**Task item:**
Copy the data below. Keep every line exactly as it is.

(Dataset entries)
--- START ---

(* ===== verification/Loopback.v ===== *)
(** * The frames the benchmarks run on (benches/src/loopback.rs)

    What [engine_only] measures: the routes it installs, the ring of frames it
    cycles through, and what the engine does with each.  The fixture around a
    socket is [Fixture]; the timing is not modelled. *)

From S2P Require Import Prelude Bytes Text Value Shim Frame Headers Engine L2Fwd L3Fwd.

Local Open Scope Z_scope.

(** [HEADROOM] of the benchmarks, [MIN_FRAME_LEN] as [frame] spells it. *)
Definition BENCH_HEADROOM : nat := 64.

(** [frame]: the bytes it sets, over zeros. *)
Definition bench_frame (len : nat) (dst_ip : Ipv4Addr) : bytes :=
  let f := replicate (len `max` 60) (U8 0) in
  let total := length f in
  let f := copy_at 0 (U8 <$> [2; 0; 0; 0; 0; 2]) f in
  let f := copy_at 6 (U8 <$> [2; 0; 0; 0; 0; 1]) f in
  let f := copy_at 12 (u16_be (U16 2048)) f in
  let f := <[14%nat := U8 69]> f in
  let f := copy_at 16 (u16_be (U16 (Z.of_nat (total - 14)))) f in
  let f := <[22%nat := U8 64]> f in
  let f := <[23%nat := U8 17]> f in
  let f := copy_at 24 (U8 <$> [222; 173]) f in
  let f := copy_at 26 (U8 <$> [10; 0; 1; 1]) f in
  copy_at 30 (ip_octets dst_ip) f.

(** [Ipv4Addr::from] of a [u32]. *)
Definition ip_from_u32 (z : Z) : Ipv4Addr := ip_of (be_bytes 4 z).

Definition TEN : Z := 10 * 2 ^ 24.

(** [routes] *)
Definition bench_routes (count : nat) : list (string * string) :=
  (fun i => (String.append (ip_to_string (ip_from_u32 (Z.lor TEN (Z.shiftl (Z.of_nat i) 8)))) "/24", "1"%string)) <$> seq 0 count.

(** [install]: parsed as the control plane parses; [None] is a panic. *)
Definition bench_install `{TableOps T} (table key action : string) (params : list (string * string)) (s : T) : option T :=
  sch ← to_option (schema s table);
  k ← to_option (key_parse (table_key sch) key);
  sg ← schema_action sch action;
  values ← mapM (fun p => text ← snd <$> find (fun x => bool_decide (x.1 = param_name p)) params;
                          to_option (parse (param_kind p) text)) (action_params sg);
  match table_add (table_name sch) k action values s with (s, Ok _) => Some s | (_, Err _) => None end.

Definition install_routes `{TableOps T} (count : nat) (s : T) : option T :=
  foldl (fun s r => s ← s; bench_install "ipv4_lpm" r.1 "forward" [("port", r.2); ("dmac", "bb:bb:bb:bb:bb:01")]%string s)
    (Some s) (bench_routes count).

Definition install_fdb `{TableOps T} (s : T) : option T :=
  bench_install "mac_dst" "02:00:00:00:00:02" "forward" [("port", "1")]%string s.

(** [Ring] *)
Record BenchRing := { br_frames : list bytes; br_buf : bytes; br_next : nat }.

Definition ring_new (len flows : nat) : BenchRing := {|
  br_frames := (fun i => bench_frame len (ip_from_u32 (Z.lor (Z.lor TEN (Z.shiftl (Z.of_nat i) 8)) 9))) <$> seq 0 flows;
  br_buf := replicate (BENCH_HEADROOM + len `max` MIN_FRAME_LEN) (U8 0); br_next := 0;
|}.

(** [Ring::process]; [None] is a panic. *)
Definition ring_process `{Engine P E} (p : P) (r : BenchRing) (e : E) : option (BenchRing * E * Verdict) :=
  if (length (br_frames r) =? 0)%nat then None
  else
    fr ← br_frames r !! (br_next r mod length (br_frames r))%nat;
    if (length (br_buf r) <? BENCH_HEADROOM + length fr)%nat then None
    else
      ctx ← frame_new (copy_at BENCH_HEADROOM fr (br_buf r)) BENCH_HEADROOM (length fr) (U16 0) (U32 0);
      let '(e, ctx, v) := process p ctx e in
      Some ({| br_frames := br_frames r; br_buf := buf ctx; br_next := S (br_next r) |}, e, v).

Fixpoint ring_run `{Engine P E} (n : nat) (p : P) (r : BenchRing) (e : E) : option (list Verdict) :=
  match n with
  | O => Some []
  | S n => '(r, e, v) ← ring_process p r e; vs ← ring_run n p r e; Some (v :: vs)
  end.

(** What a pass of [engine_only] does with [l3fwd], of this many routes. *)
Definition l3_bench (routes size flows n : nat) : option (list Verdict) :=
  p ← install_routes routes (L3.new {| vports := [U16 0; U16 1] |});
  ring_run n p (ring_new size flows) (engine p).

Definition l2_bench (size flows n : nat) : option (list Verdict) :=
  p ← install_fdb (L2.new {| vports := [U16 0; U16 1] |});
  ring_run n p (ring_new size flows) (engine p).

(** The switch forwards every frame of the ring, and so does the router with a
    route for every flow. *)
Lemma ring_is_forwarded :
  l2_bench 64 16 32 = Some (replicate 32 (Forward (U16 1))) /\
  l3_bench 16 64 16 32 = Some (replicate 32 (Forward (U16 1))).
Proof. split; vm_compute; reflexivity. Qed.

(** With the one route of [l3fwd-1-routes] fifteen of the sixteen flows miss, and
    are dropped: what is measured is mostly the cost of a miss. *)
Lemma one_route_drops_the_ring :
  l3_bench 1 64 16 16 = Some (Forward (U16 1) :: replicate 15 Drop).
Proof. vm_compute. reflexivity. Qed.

--- END ---

**Solution to the problem:**
(* ===== verification/Loopback.v ===== *)
(** * The frames the benchmarks run on (benches/src/loopback.rs)

    What [engine_only] measures: the routes it installs, the ring of frames it
    cycles through, and what the engine does with each.  The fixture around a
    socket is [Fixture]; the timing is not modelled. *)

From S2P Require Import Prelude Bytes Text Value Shim Frame Headers Engine L2Fwd L3Fwd.

Local Open Scope Z_scope.

(** [HEADROOM] of the benchmarks, [MIN_FRAME_LEN] as [frame] spells it. *)
Definition BENCH_HEADROOM : nat := 64.

(** [frame]: the bytes it sets, over zeros. *)
Definition bench_frame (len : nat) (dst_ip : Ipv4Addr) : bytes :=
  let f := replicate (len `max` 60) (U8 0) in
  let total := length f in
  let f := copy_at 0 (U8 <$> [2; 0; 0; 0; 0; 2]) f in
  let f := copy_at 6 (U8 <$> [2; 0; 0; 0; 0; 1]) f in
  let f := copy_at 12 (u16_be (U16 2048)) f in
  let f := <[14%nat := U8 69]> f in
  let f := copy_at 16 (u16_be (U16 (Z.of_nat (total - 14)))) f in
  let f := <[22%nat := U8 64]> f in
  let f := <[23%nat := U8 17]> f in
  let f := copy_at 24 (U8 <$> [222; 173]) f in
  let f := copy_at 26 (U8 <$> [10; 0; 1; 1]) f in
  copy_at 30 (ip_octets dst_ip) f.

(** [Ipv4Addr::from] of a [u32]. *)
Definition ip_from_u32 (z : Z) : Ipv4Addr := ip_of (be_bytes 4 z).

Definition TEN : Z := 10 * 2 ^ 24.

(** [routes] *)
Definition bench_routes (count : nat) : list (string * string) :=
  (fun i => (String.append (ip_to_string (ip_from_u32 (Z.lor TEN (Z.shiftl (Z.of_nat i) 8)))) "/24", "1"%string)) <$> seq 0 count.

(** [install]: parsed as the control plane parses; [None] is a panic. *)
Definition bench_install `{TableOps T} (table key action : string) (params : list (string * string)) (s : T) : option T :=
  sch ← to_option (schema s table);
  k ← to_option (key_parse (table_key sch) key);
  sg ← schema_action sch action;
  values ← mapM (fun p => text ← snd <$> find (fun x => bool_decide (x.1 = param_name p)) params;
                          to_option (parse (param_kind p) text)) (action_params sg);
  match table_add (table_name sch) k action values s with (s, Ok _) => Some s | (_, Err _) => None end.

Definition install_routes `{TableOps T} (count : nat) (s : T) : option T :=
  foldl (fun s r => s ← s; bench_install "ipv4_lpm" r.1 "forward" [("port", r.2); ("dmac", "bb:bb:bb:bb:bb:01")]%string s)
    (Some s) (bench_routes count).

Definition install_fdb `{TableOps T} (s : T) : option T :=
  bench_install "mac_dst" "02:00:00:00:00:02" "forward" [("port", "1")]%string s.

(** [Ring] *)
Record BenchRing := { br_frames : list bytes; br_buf : bytes; br_next : nat }.

Definition ring_new (len flows : nat) : BenchRing := {|
  br_frames := (fun i => bench_frame len (ip_from_u32 (Z.lor (Z.lor TEN (Z.shiftl (Z.of_nat i) 8)) 9))) <$> seq 0 flows;
  br_buf := replicate (BENCH_HEADROOM + len `max` MIN_FRAME_LEN) (U8 0); br_next := 0;
|}.

(** [Ring::process]; [None] is a panic. *)
Definition ring_process `{Engine P E} (p : P) (r : BenchRing) (e : E) : option (BenchRing * E * Verdict) :=
  if (length (br_frames r) =? 0)%nat then None
  else
    fr ← br_frames r !! (br_next r mod length (br_frames r))%nat;
    if (length (br_buf r) <? BENCH_HEADROOM + length fr)%nat then None
    else
      ctx ← frame_new (copy_at BENCH_HEADROOM fr (br_buf r)) BENCH_HEADROOM (length fr) (U16 0) (U32 0);
      let '(e, ctx, v) := process p ctx e in
      Some ({| br_frames := br_frames r; br_buf := buf ctx; br_next := S (br_next r) |}, e, v).

Fixpoint ring_run `{Engine P E} (n : nat) (p : P) (r : BenchRing) (e : E) : option (list Verdict) :=
  match n with
  | O => Some []
  | S n => '(r, e, v) ← ring_process p r e; vs ← ring_run n p r e; Some (v :: vs)
  end.

(** What a pass of [engine_only] does with [l3fwd], of this many routes. *)
Definition l3_bench (routes size flows n : nat) : option (list Verdict) :=
  p ← install_routes routes (L3.new {| vports := [U16 0; U16 1] |});
  ring_run n p (ring_new size flows) (engine p).

Definition l2_bench (size flows n : nat) : option (list Verdict) :=
  p ← install_fdb (L2.new {| vports := [U16 0; U16 1] |});
  ring_run n p (ring_new size flows) (engine p).

(** The switch forwards every frame of the ring, and so does the router with a
    route for every flow. *)
Lemma ring_is_forwarded :
  l2_bench 64 16 32 = Some (replicate 32 (Forward (U16 1))) /\
  l3_bench 16 64 16 32 = Some (replicate 32 (Forward (U16 1))).
Proof. split; vm_compute; reflexivity. Qed.

(** With the one route of [l3fwd-1-routes] fifteen of the sixteen flows miss, and
    are dropped: what is measured is mostly the cost of a miss. *)
Lemma one_route_drops_the_ring :
  l3_bench 1 64 16 16 = Some (Forward (U16 1) :: replicate 15 Drop).
Proof. vm_compute. reflexivity. Qed.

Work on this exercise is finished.